The test started with Twitter and a short list of
obvious major companies off the top of my head: 3M, Coke, Pepsi, Budweiser.
·
@3M
exists, has 400 followers and has never tweeted.
·
There’s
a squatter sitting on @Coke but
·
@Pepsi
has over a million followers.
·
On
the other hand, @Cocacola has 600,000+ followers and posts alternate English
and Spanish tweets.
·
There’s
a squatter on @Budweiser.
·
Whoever
owns @Bud has been suspended.
·
@BudLight? Another squatter.
How about hashtags
Oh my goodness. Search #3M and you discover that the company has
all kinds of Twitter accounts, like: 3@M_SkinWound, 3@Minnovation,3@M_Infection. It’s like a secret world with its own
code.
#Cocacola? Every language under the sun, confusing.

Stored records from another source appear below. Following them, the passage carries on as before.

(** C5.  Each of the three update operations passes runValidators = true
    to the driver when the caller gives no options or no runValidators
    field, and the caller's own value otherwise, so that an explicit false
    turns validators off for that one call.  The value is fixed by the
    call's arguments alone: nothing else can change the default.  On the
    reference driver an update that the validators reject fails by default
    and goes through, returning the updated entity, under
    runValidators: false. *)
Theorem update_runs_validators_by_default
    (sched : bool) (id : IdType) (f : FilterQuery) (u : UpdateQuery)
    (s : option ClientSession) (b : bool)
    (db : Reference.Store) (x : Doc) :
  updateById id u None
   = perform (findByIdAndUpdate id u
              {| FindOneAndUpdateOptions.new := true;
                 FindOneAndUpdateOptions.runValidators := true;
                 FindOneAndUpdateOptions.session := None |})
  /\ updateById id u
     (Some {| UpdateOptions.session := s;
              UpdateOptions.runValidators := None |})
   = perform (findByIdAndUpdate id u
              {| FindOneAndUpdateOptions.new := true;
                 FindOneAndUpdateOptions.runValidators := true;
                 FindOneAndUpdateOptions.session := s |})
  /\ updateById id u
     (Some {| UpdateOptions.session := s;
              UpdateOptions.runValidators := Some b |})
   = perform (findByIdAndUpdate id u
              {| FindOneAndUpdateOptions.new := true;
                 FindOneAndUpdateOptions.runValidators := b;
                 FindOneAndUpdateOptions.session := s |})
  /\ updateOne f u None
   = perform (findOneAndUpdate f u
              {| FindOneAndUpdateOptions.new := true;
                 FindOneAndUpdateOptions.runValidators := true;
                 FindOneAndUpdateOptions.session := None |})
  /\ updateOne f u
     (Some {| UpdateOptions.session := s;
              UpdateOptions.runValidators := None |})
   = perform (findOneAndUpdate f u
              {| FindOneAndUpdateOptions.new := true;
                 FindOneAndUpdateOptions.runValidators := true;
                 FindOneAndUpdateOptions.session := s |})
  /\ updateOne f u
     (Some {| UpdateOptions.session := s;
              UpdateOptions.runValidators := Some b |})
   = perform (findOneAndUpdate f u
              {| FindOneAndUpdateOptions.new := true;
                 FindOneAndUpdateOptions.runValidators := b;
                 FindOneAndUpdateOptions.session := s |})
  /\ updateMany f u None
   = await (Model.updateMany f u
              {| UpdateManyOptions.runValidators := true;
                 UpdateManyOptions.session := None |})
       (fun r => resolve (UpdateResult.modifiedCount r))
  /\ updateMany f u
     (Some {| UpdateOptions.session := s;
              UpdateOptions.runValidators := None |})
   = await (Model.updateMany f u
              {| UpdateManyOptions.runValidators := true;
                 UpdateManyOptions.session := s |})
       (fun r => resolve (UpdateResult.modifiedCount r))
  /\ updateMany f u
     (Some {| UpdateOptions.session := s;
              UpdateOptions.runValidators := Some b |})
   = await (Model.updateMany f u
              {| UpdateManyOptions.runValidators := b;
                 UpdateManyOptions.session := s |})
       (fun r => resolve (UpdateResult.modifiedCount r))
  /\ (List.find (has_id id) db = Some x ->
      valid (apply_update u x) = false ->
      run Reference.driver sched (updateById id u None) db
        = (Err Reference.ValidationError, db)
      /\ run Reference.driver sched
           (updateById id u
              (Some {| UpdateOptions.session := s;
                       UpdateOptions.runValidators := Some false |})) db
         = (Ok (Some (apply_update u x)),
            Reference.update_first (has_id id) (apply_update u) db)).
Proof.
  do 9 (split; [reflexivity|]).
  intros F V. split; simpl.
  - erewrite find_and_update_new; [|reflexivity|eassumption]. simpl.
    now rewrite V.
  - erewrite find_and_update_new; [|reflexivity|eassumption]. reflexivity.
Qed.

(** C4.  [updateById] and [updateOne] ask the driver for the updated
    document (new: true) whatever options the caller passes.  So when the
    id or the filter matches a stored entity, what they return, if they
    return an entity, is that entity after the update, which is the one
    the store then holds; and they do return it as soon as validators are
    off or accept the outcome. *)
Theorem update_returns_updated
    (sched : bool) (id : IdType) (f : FilterQuery) (u : UpdateQuery)
    (o : option UpdateOptions.t) (db : Reference.Store) (x y : Doc) :
  List.find (has_id id) db = Some x ->
  List.find (matches f) db = Some y ->
  (exists opts,
      updateById id u o = perform (findByIdAndUpdate id u opts)
      /\ FindOneAndUpdateOptions.new opts = true)
  /\ (exists opts,
        updateOne f u o = perform (findOneAndUpdate f u opts)
        /\ FindOneAndUpdateOptions.new opts = true)
  /\ (forall r db',
        run Reference.driver sched (updateById id u o) db = (Ok r, db') ->
        r = Some (apply_update u x) /\ In (apply_update u x) db')
  /\ (forall r db',
        run Reference.driver sched (updateOne f u o) db = (Ok r, db') ->
        r = Some (apply_update u y) /\ In (apply_update u y) db')
  /\ (o ?. UpdateOptions.runValidators = Some false
      \/ valid (apply_update u x) = true ->
      run Reference.driver sched (updateById id u o) db
      = (Ok (Some (apply_update u x)),
         Reference.update_first (has_id id) (apply_update u) db))
  /\ (o ?. UpdateOptions.runValidators = Some false
      \/ valid (apply_update u y) = true ->
      run Reference.driver sched (updateOne f u o) db
      = (Ok (Some (apply_update u y)),
         Reference.update_first (matches f) (apply_update u) db)).
Proof.
  intros Fx Fy.
  split; [eexists; split; reflexivity|].
  split; [eexists; split; reflexivity|].
  split.
  { intros r db'. simpl.
    erewrite find_and_update_new; [|reflexivity|eassumption].
    destruct (_ && _); [discriminate|]. intros [= <- <-].
    split; [reflexivity|now apply update_first_stores]. }
  split.
  { intros r db'. simpl.
    erewrite find_and_update_new; [|reflexivity|eassumption].
    destruct (_ && _); [discriminate|]. intros [= <- <-].
    split; [reflexivity|now apply update_first_stores]. }
  split.
  { intros V. simpl.
    erewrite find_and_update_new; [|reflexivity|eassumption]. simpl.
    destruct V as [-> | ->]; simpl; [reflexivity|].
    now rewrite andb_false_r. }
  intros V. simpl.
  erewrite find_and_update_new; [|reflexivity|eassumption]. simpl.
  destruct V as [-> | ->]; simpl; [reflexivity|].
  now rewrite andb_false_r.
Qed.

So much for my theory. It took me 30 seconds to learn that a lot
of big businesses do not have this thing nailed down yet.
Well, some do. Ford, for instance. They have a brilliant and
complex Social Media strategy revolving around the Millenials (roughly the
children and grandchildren of baby boomers).
Bottom line? In almost no time, I found companies working in
silos, sometime at cross purposes, confusion about basic company names,
languages, objectives. And that’s just Twitter. Most of them are better at
Facebook but I get the impression that companies of all sizes are not taking
Social Media seriously yet, at least not seriously enough to develop a coherent plan with Background, Objectives, Strategy, Metrics.
They seem to have zoomed past all that to Tactics which, like children, are all
of the fun and none of the responsibility.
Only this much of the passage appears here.